Hepatitis E virus (HEV) is one of the most common causes of acute hepatitis in tropical and temperate climates. Tropical genotypes 1 and 2 are associated with food- and waterborne transmission. Zoonotic reservoirs (mainly pigs, wild boar and deer) are considered for genotypes 3 and 4 that exist in temperate climates. In view of the association of several zoonotic viruses with bats we analyzed 3,869 bat specimens from 85 different species and five continents for hepevirus RNA. HEVs were detected in African, Central American and European bats, forming a novel phylogenetic clade in the family Hepeviridae. Bat hepeviruses were highly diversified and comparable to human HEV in sequence variation. No evidence for transmission of bat hepeviruses to humans was found in over 90,000 human blood donations and individual patient sera. Full genome analysis of one representative virus confirmed formal classification within the Hepeviridae family.

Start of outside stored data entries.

(** The rule of [alice]: the compiled rule and the interceptor set the
    same value. *)
Lemma compiler_and_interceptor_agree_witness :
  let hs := [ {| header_name := "cookie"; header_value := None |} ] in
  exists cr,
    outcome (buildAddRules Mem.fallback Mem.alice_rule) = Ok [cr] /\
    requestHeaders (action cr) =
      [ {| mh_header := "Cookie"; mh_operation := "set";
           mh_value := "s=x; __account__=alice" |} ] /\
    outcome (interceptRequests_listener Mem.fallback
               {| details_url := "https://github.com/org1/x";
                  details_requestHeaders := Some hs |} Mem.alice_rule)
      = Ok (Some [ {| header_name := "cookie";
                      header_value := Some "s=x; __account__=alice" |} ]).
Proof.
  intros hs.
  pose (rule := {| account := "alice"; urlPattern := "github.com/org1" |}).
  destruct (compiler_and_interceptor_agree _ _ _ Mem.fallback
              (Mem.rules Mem.alice_rule) (fun n => Mem.find_account n Mem.alice_rule)
              Mem.alice_rule "https://github.com/org1/x" hs [] rule []
              (mem_stores_hold false _) eq_refl (Forall_nil _)
              (mem_matches false rule "https://github.com/org1/x"))
    as (rs & cr & value & Hrs & Hin & _ & _ & Hv & Hrun).
  - discriminate.
  - assert (Hcr : rs = [cr]).
    { assert (Hone : exists c, rs = [c]).
      { vm_compute in Hrs. inversion Hrs. eexists. reflexivity. }
      destruct Hone as [c ->]. destruct Hin as [->|[]]. reflexivity. }
    assert (Hvalue : value = "s=x; __account__=alice").
    { subst rs. vm_compute in Hrs. inversion Hrs as [Hc]. rewrite <- Hc in Hv.
      cbn in Hv. now inversion Hv. }
    exists cr. split; [now rewrite Hrs, Hcr|]. split.
    + now rewrite Hv, Hvalue.
    + rewrite Hrun, Hvalue. reflexivity.
Defined.

(** A navigation both patterns match switches to [alice], the first,
    who has no cookies; a navigation to another site switches to no
    one. *)
Lemma watchAutoSwitchRequests_first_match_witness :
  let e := Mem.only_bob_has_cookies in
  pattern_matches Mem.collaborators "github.com/org1" "https://github.com/org1/x" true /\
  calls (watchAutoSwitchRequests_listener Mem.collaborators "https://github.com/org1/x" e)
    = [RuleGetAll; ConsoleInfo "onBeforeRequest: found an auto switch rule for url";
       AccountSwitchTo "alice"] /\
  Mem.jar (after (watchAutoSwitchRequests_listener Mem.collaborators
                    "https://github.com/org1/x" e)) = [] /\
  watchAutoSwitchRequests_listener Mem.collaborators "https://gitlab.com/" e
    = {| outcome := Ok tt; after := e; calls := [RuleGetAll] |}.
Proof.
  intros e.
  pose proof (watchAutoSwitchRequests_first_match _ _ _ Mem.collaborators) as (H1 & H2 & _).
  assert (Hm : pattern_matches Mem.collaborators "github.com/org1"
                 "https://github.com/org1/x" true).
  { eexists. split; reflexivity. }
  pose proof (H1 (Mem.rules e) e e "https://github.com/org1/x" []
                {| account := "alice"; urlPattern := "github.com/org1" |}
                [ {| account := "bob"; urlPattern := "github.com/org" |} ]
                eq_refl eq_refl (Forall_nil _) Hm) as Hrun.
  split; [exact Hm|]. split; [now rewrite Hrun|]. split; [now rewrite Hrun|].
  apply (H2 (Mem.rules e)); [reflexivity|].
  repeat constructor; eexists; split; reflexivity.
Defined.

(** A URL that carries the marker of [alice] and matches no pattern: the
    header is rewritten, no account is switched to. *)
Lemma marker_match_rewrites_without_switch_witness :
  let target := "https://github.com/settings?__account__=alice" in
  let rule := {| account := "alice"; urlPattern := "github.com/org1" |} in
  matches Mem.fallback rule target true /\
  pattern_matches Mem.fallback (urlPattern rule) target false /\
  outcome (interceptRequests_listener Mem.fallback
             {| details_url := target;
                details_requestHeaders :=
                  Some [ {| header_name := "Cookie"; header_value := Some "foo=bar" |} ] |}
             Mem.alice_rule)
    = Ok (Some [ {| header_name := "Cookie";
                    header_value := Some "s=x; __account__=alice" |} ]) /\
  filter is_switch (calls (watchAutoSwitchRequests_listener Mem.fallback target
                             Mem.alice_rule)) = [].
Proof.
  intros target rule.
  assert (Hm : matches Mem.fallback rule target true) by apply (mem_matches false rule target).
  assert (Hp : pattern_matches Mem.fallback (urlPattern rule) target false).
  { eexists. split; reflexivity. }
  destruct (marker_match_rewrites_without_switch _ _ _ Mem.fallback
              (Mem.rules Mem.alice_rule) (fun n => Mem.find_account n Mem.alice_rule)
              Mem.alice_rule target
              [ {| header_name := "Cookie"; header_value := Some "foo=bar" |} ]
              [] rule [] (mem_stores_hold false _) eq_refl (Forall_nil _) Hm)
    as (Hrun & Hswitch).
  - repeat constructor. exact Hp.
  - discriminate.
  - split; [exact Hm|]. split; [exact Hp|]. split; [now rewrite Hrun | exact Hswitch].
Defined.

Sequence- and distance-based taxonomic evaluation suggested that bat hepeviruses constitute a distinct genus within the family Hepeviridae and that at least three other genera comprising human, rodent, and avian hepeviruses can be designated. This may imply that hepeviruses invaded mammalian hosts non-recently and underwent speciation according to their host restrictions. Human HEV-related viruses in farmed and peridomestic animals might represent secondary acquisitions of human viruses, rather than animal precursors causally involved in the evolution of human HEV.